══ DATA FOR ANALYSIS ══

(* ===== verification/Endpoint.v ===== *)
(** * Endpoints (include/alyrn/net/endpoint.h)

    The address value of the networking layer: the families, ports in network order, the
    comparison and the textual form. [inet_pton] and [inet_ntop] are not part of the
    sources: they are parameters, with what their documentation promises as hypotheses. *)

From Stdlib Require Import Strings.String Strings.Ascii.
From stdpp Require Import strings pretty.
From S2P Require Import Prelude.

Module Endpoint.

(** ** Byte order *)

(** htons and ntohs on a little-endian machine *)
Definition htons (x : Z) : Z := Z.lor (Z.shiftl (Z.land x 255) 8) (Z.shiftr x 8).
Definition ntohs : Z -> Z := htons.
Definition htonl (x : Z) : Z :=
  Z.lor (Z.shiftl (Z.land x 255) 24) (Z.lor (Z.shiftl (Z.land (Z.shiftr x 8) 255) 16) (Z.lor (Z.shiftl (Z.land (Z.shiftr x 16) 255) 8) (Z.shiftr x 24))).

Definition is_u16 (x : Z) : Prop := 0 <= x < 2 ^ 16.

(** ** Addresses *)

Inductive Family := kIPv4 | kIPv6.

#[global] Instance Family_eq_dec : EqDecision Family.
Proof. solve_decision. Defined.

(** Multi-byte fields hold what is in memory, in network order; an IPv6 address is its
    sixteen bytes as one number. *)
Record sockaddr_in := mkIn { sin_port : Z; sin_addr : Z }.
Record sockaddr_in6 := mkIn6 { sin6_port : Z; sin6_flowinfo : Z; sin6_addr : Z; sin6_scope_id : Z }.

(** sockaddr_storage, by the family at its start *)
Inductive storage := AF_INET (address : sockaddr_in) | AF_INET6 (address : sockaddr_in6) | AF_OTHER (family : Z).

Record t := mk { addr_ : storage; addr_len_ : Z }.

Definition sizeof_in : Z := 16.
Definition sizeof_in6 : Z := 28.

Definition INADDR_LOOPBACK : Z := 2130706433.
Definition INADDR_ANY : Z := 0.
Definition in6addr_loopback : Z := 1.
Definition in6addr_any : Z := 0.

Definition Assign (address : sockaddr_in) : t := mk (AF_INET address) sizeof_in.
Definition Assign6 (address : sockaddr_in6) : t := mk (AF_INET6 address) sizeof_in6.

Definition Initialize (port : Z) (family : Family) (loopback : bool) : t :=
  match family with
  | kIPv4 => Assign (mkIn (htons port) (htonl (if loopback then INADDR_LOOPBACK else INADDR_ANY)))
  | kIPv6 => Assign6 (mkIn6 (htons port) 0 (if loopback then in6addr_loopback else in6addr_any) 0)
  end.

Definition Loopback (port : Z) (family : Family) : t := Initialize port family true.
Definition Any (port : Z) (family : Family) : t := Initialize port family false.

(** The constructor from what accept, getsockname or getpeername stored. *)
Definition from_sockaddr (address : option storage) (length : Z) : outcome t :=
  match address with
  | None => Panic
  | Some (AF_INET a) => ALYRN_CHECK (sizeof_in <=? length);; Val (mk (AF_INET a) sizeof_in)
  | Some (AF_INET6 a) => ALYRN_CHECK (sizeof_in6 <=? length);; Val (mk (AF_INET6 a) sizeof_in6)
  | Some (AF_OTHER _) => Panic
  end.

Definition WithPort (e : t) (port : Z) : t :=
  match addr_ e with
  | AF_INET a => mk (AF_INET (mkIn (htons port) (sin_addr a))) (addr_len_ e)
  | AF_INET6 a => mk (AF_INET6 (mkIn6 (htons port) (sin6_flowinfo a) (sin6_addr a) (sin6_scope_id a))) (addr_len_ e)
  | AF_OTHER _ => e
  end.

Definition ToPort (e : t) : Z :=
  match addr_ e with AF_INET a => ntohs (sin_port a) | AF_INET6 a => ntohs (sin6_port a) | AF_OTHER _ => 0 end.

(** NativeFamily *)
Definition same_family (x y : storage) : bool :=
  match x, y with
  | AF_INET _, AF_INET _ | AF_INET6 _, AF_INET6 _ => true
  | AF_OTHER a, AF_OTHER b => a =? b
  | _, _ => false
  end.

(** operator== *)
Definition equal (lhs rhs : t) : bool :=
  if negb (same_family (addr_ lhs) (addr_ rhs)) || negb (ToPort lhs =? ToPort rhs) then false
  else match addr_ lhs, addr_ rhs with
  | AF_INET a, AF_INET b => sin_addr a =? sin_addr b
  | AF_INET6 a, AF_INET6 b => (sin6_scope_id a =? sin6_scope_id b) && (sin6_addr a =? sin6_addr b)
  | _, _ => false
  end.

(** std::errc values have the generic category. *)
Definition generic_error (value : Z) : Error := mkError value other_category.

(** ip.contains(zero) *)
Fixpoint contains_nul (s : string) : bool :=
  match s with EmptyString => false | String c s => bool_decide (c = Ascii.zero) || contains_nul s end.

(** ** Text *)

Section text.
Context (ntop4 ntop6 : Z -> string) (pton4 pton6 : string -> option Z).

(** ToIp; the checked failure of inet_ntop does not occur with a buffer of its size. *)
Definition ToIp (e : t) : outcome string :=
  match addr_ e with AF_INET a => Val (ntop4 (sin_addr a)) | AF_INET6 a => Val (ntop6 (sin6_addr a)) | AF_OTHER _ => Panic end.

Definition ToIpPort (e : t) : outcome string :=
  ip ← ToIp e;
  Val (match addr_ e with
       | AF_INET6 _ => ("[" ++ ip ++ "]:" ++ pretty (ToPort e))%string
       | _ => (ip ++ ":" ++ pretty (ToPort e))%string
       end).

Definition ParseIpAddress (ip : string) (port : Z) : ResultE t :=
  if contains_nul ip then Err (generic_error EINVAL)
  else match pton4 ip with
  | Some a => Ok (Assign (mkIn (htons port) a))
  | None =>
      match pton6 ip with
      | Some a => Ok (Assign6 (mkIn6 (htons port) 0 a 0))
      | None => Err (generic_error EINVAL)
      end
  end.

End text.

(** ** Properties *)

Lemma htons_spec x : is_u16 x -> htons x = 256 * (x mod 256) + x / 256 /\ is_u16 (htons x).
Proof.
  unfold is_u16, htons. change (2 ^ 16) with 65536. intros Hx. change 255 with (Z.ones 8). rewrite Z.land_ones, Z.shiftr_div_pow2, Z.shiftl_mul_pow2 by lia. change (2 ^ 8) with 256.
  pose proof (Z.mod_pos_bound x 256 eq_refl). assert (0 <= x / 256 < 256) by (split; [apply Z.div_pos | apply Z.div_lt_upper_bound]; lia).
  assert (Z.lor (x mod 256 * 256) (x / 256) = 256 * (x mod 256) + x / 256) as ->; [|split; [done|]; lia].
  assert (Z.land (x mod 256 * 256) (x / 256) = 0) as Hl; [|pose proof (Z.add_lor_land (x mod 256 * 256) (x / 256)); lia].
  apply Z.bits_inj'. intros n Hn. rewrite Z.land_spec, Z.bits_0. change 256 with (2 ^ 8) at 2. destruct (Z.lt_ge_cases n 8).
  - by rewrite Z.mul_pow2_bits_low.
  - rewrite (Z.bits_above_log2 (x / 256) n), andb_false_r; [done | lia |]. destruct (Z.eq_dec (x / 256) 0) as [->|]; [cbn; lia|]. apply Z.log2_lt_pow2; [lia|]. apply Z.lt_le_trans with (2 ^ 8); [cbn; lia | apply Z.pow_le_mono_r; lia].
Qed.

Lemma ntohs_htons x : is_u16 x -> ntohs (htons x) = x.
Proof.
  intros Hx. destruct (htons_spec x Hx) as [E Hr]. destruct (htons_spec (htons x) Hr) as [E' _]. unfold ntohs. rewrite E', E. pose proof (Z.mod_pos_bound x 256 eq_refl). assert (0 <= x / 256 < 256) by (unfold is_u16 in Hx; change (2 ^ 16) with 65536 in Hx; split; [apply Z.div_pos | apply Z.div_lt_upper_bound]; lia).
  Z.div_mod_to_equations. lia.
Qed.

(** Both constructors and WithPort store the port they are given; WithPort keeps the rest. *)
Theorem endpoint_ports_round_trip (port : Z) (family : Family) (loopback : bool) (e : t) (other : Z) :
  is_u16 port -> ToPort (Initialize port family loopback) = port /\
  ((exists n, addr_ e = AF_OTHER n) \/ ToPort (WithPort e port) = port) /\ WithPort (WithPort e other) port = WithPort e port /\ addr_len_ (WithPort e port) = addr_len_ e.
Proof.
  intros Hp. split_and!.
  - by destruct family; apply ntohs_htons.
  - unfold ToPort, WithPort. destruct (addr_ e) as [a|a|n] eqn:E; cbn; [right; by apply ntohs_htons | right; by apply ntohs_htons | left; by exists n].
  - unfold WithPort. destruct e as [[a|a|n] l]; done.
  - unfold WithPort. by destruct (addr_ e).
Qed.

(** What operator== compares. *)
Definition key (e : t) : option (Family * Z * Z * Z) :=
  match addr_ e with
  | AF_INET a => Some (kIPv4, ToPort e, sin_addr a, 0)
  | AF_INET6 a => Some (kIPv6, ToPort e, sin6_addr a, sin6_scope_id a)
  | AF_OTHER _ => None
  end.

Lemma equal_key x y : equal x y = true <-> exists k, key x = Some k /\ key y = Some k.
Proof.
  unfold equal, key, same_family. destruct (addr_ x) as [a|a|n], (addr_ y) as [b|b|m]; cbn; try (split; [done|intros (? & ? & ?); congruence]).
  - destruct (Z.eqb_spec (ToPort x) (ToPort y)) as [->|?]; cbn; [|split; [done|]; intros (? & ? & ?); congruence]. rewrite Z.eqb_eq. split; [intros ->; eauto | intros (? & ? & ?); congruence].
  - destruct (Z.eqb_spec (ToPort x) (ToPort y)) as [->|?]; cbn; [|split; [done|]; intros (? & ? & ?); congruence]. destruct (Z.eqb_spec (sin6_scope_id a) (sin6_scope_id b)) as [->|?]; cbn; [|split; [done|]; intros (? & ? & ?); congruence]. rewrite Z.eqb_eq. split; [intros ->; eauto | intros (? & ? & ?); congruence].
  - destruct (n =? m), (ToPort x =? ToPort y); split; cbn; try done; by intros (? & ? & ?).
Qed.

(** operator== is a partial equivalence, reflexive on the endpoints of the two families. *)
Theorem endpoint_equality_is_equivalence (x y z : t) :
  (equal x y = true <-> equal y x = true) /\ (equal x y = true -> equal y z = true -> equal x z = true) /\ ((forall n, addr_ x <> AF_OTHER n) -> equal x x = true).
Proof.
  rewrite !equal_key. split_and!.
  - split; intros (k & ? & ?); eauto.
  - intros (k & ? & ?) (l & ? & ?). exists k. split; congruence.
  - unfold key. destruct (addr_ x) as [a|a|n]; eauto. intros H. by destruct (H n).
Qed.

(** The text of an endpoint without a scope reads back as an equal endpoint, whatever the
    conversions of the C library are, as long as reading undoes writing and a printed IPv6
    address is not read as IPv4. *)
Theorem endpoint_text_round_trip (ntop4 ntop6 : Z -> string) (pton4 pton6 : string -> option Z) (e : t) (ip : string) :
  (forall a, pton4 (ntop4 a) = Some a) -> (forall a, pton6 (ntop6 a) = Some a) -> (forall a, pton4 (ntop6 a) = None) ->
  (forall a, contains_nul (ntop4 a) = false) -> (forall a, contains_nul (ntop6 a) = false) ->
  match addr_ e with AF_INET a => is_u16 (sin_port a) | AF_INET6 a => is_u16 (sin6_port a) /\ sin6_scope_id a = 0 | AF_OTHER _ => False end ->
  ToIp ntop4 ntop6 e = Val ip ->
  exists e', ParseIpAddress pton4 pton6 ip (ToPort e) = Ok e' /\ equal e' e = true.
Proof.
  intros H4 H6 Hx Hn4 Hn6 He Hip. unfold ToIp, ParseIpAddress, ToPort, equal, same_family in *. destruct (addr_ e) as [a|a|n] eqn:E; [| |done]; injection Hip as <-.
  - rewrite Hn4, H4. eexists. split; [done|]. unfold ToPort. cbn. rewrite E. assert (ntohs (htons (ntohs (sin_port a))) = ntohs (sin_port a)) as -> by (apply ntohs_htons, htons_spec, He). by rewrite !Z.eqb_refl.
  - destruct He as [He Hs]. rewrite Hn6, Hx, H6. eexists. split; [done|]. unfold ToPort. cbn. rewrite E. assert (ntohs (htons (ntohs (sin6_port a))) = ntohs (sin6_port a)) as -> by (apply ntohs_htons, htons_spec, He). rewrite Hs. by rewrite !Z.eqb_refl.
Qed.

End Endpoint.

═══

* [YOUR INSTRUCTIONS]
Given the data above, transcribe exactly the lines from the one containing "- split; intros (k & ? & ?); eauto." down to the one containing "address is not read as IPv4. *)", and no others.

* [ANSWER FOR THIS EXERCISE]
  - split; intros (k & ? & ?); eauto.
  - intros (k & ? & ?) (l & ? & ?). exists k. split; congruence.
  - unfold key. destruct (addr_ x) as [a|a|n]; eauto. intros H. by destruct (H n).
Qed.

(** The text of an endpoint without a scope reads back as an equal endpoint, whatever the
    conversions of the C library are, as long as reading undoes writing and a printed IPv6
    address is not read as IPv4. *)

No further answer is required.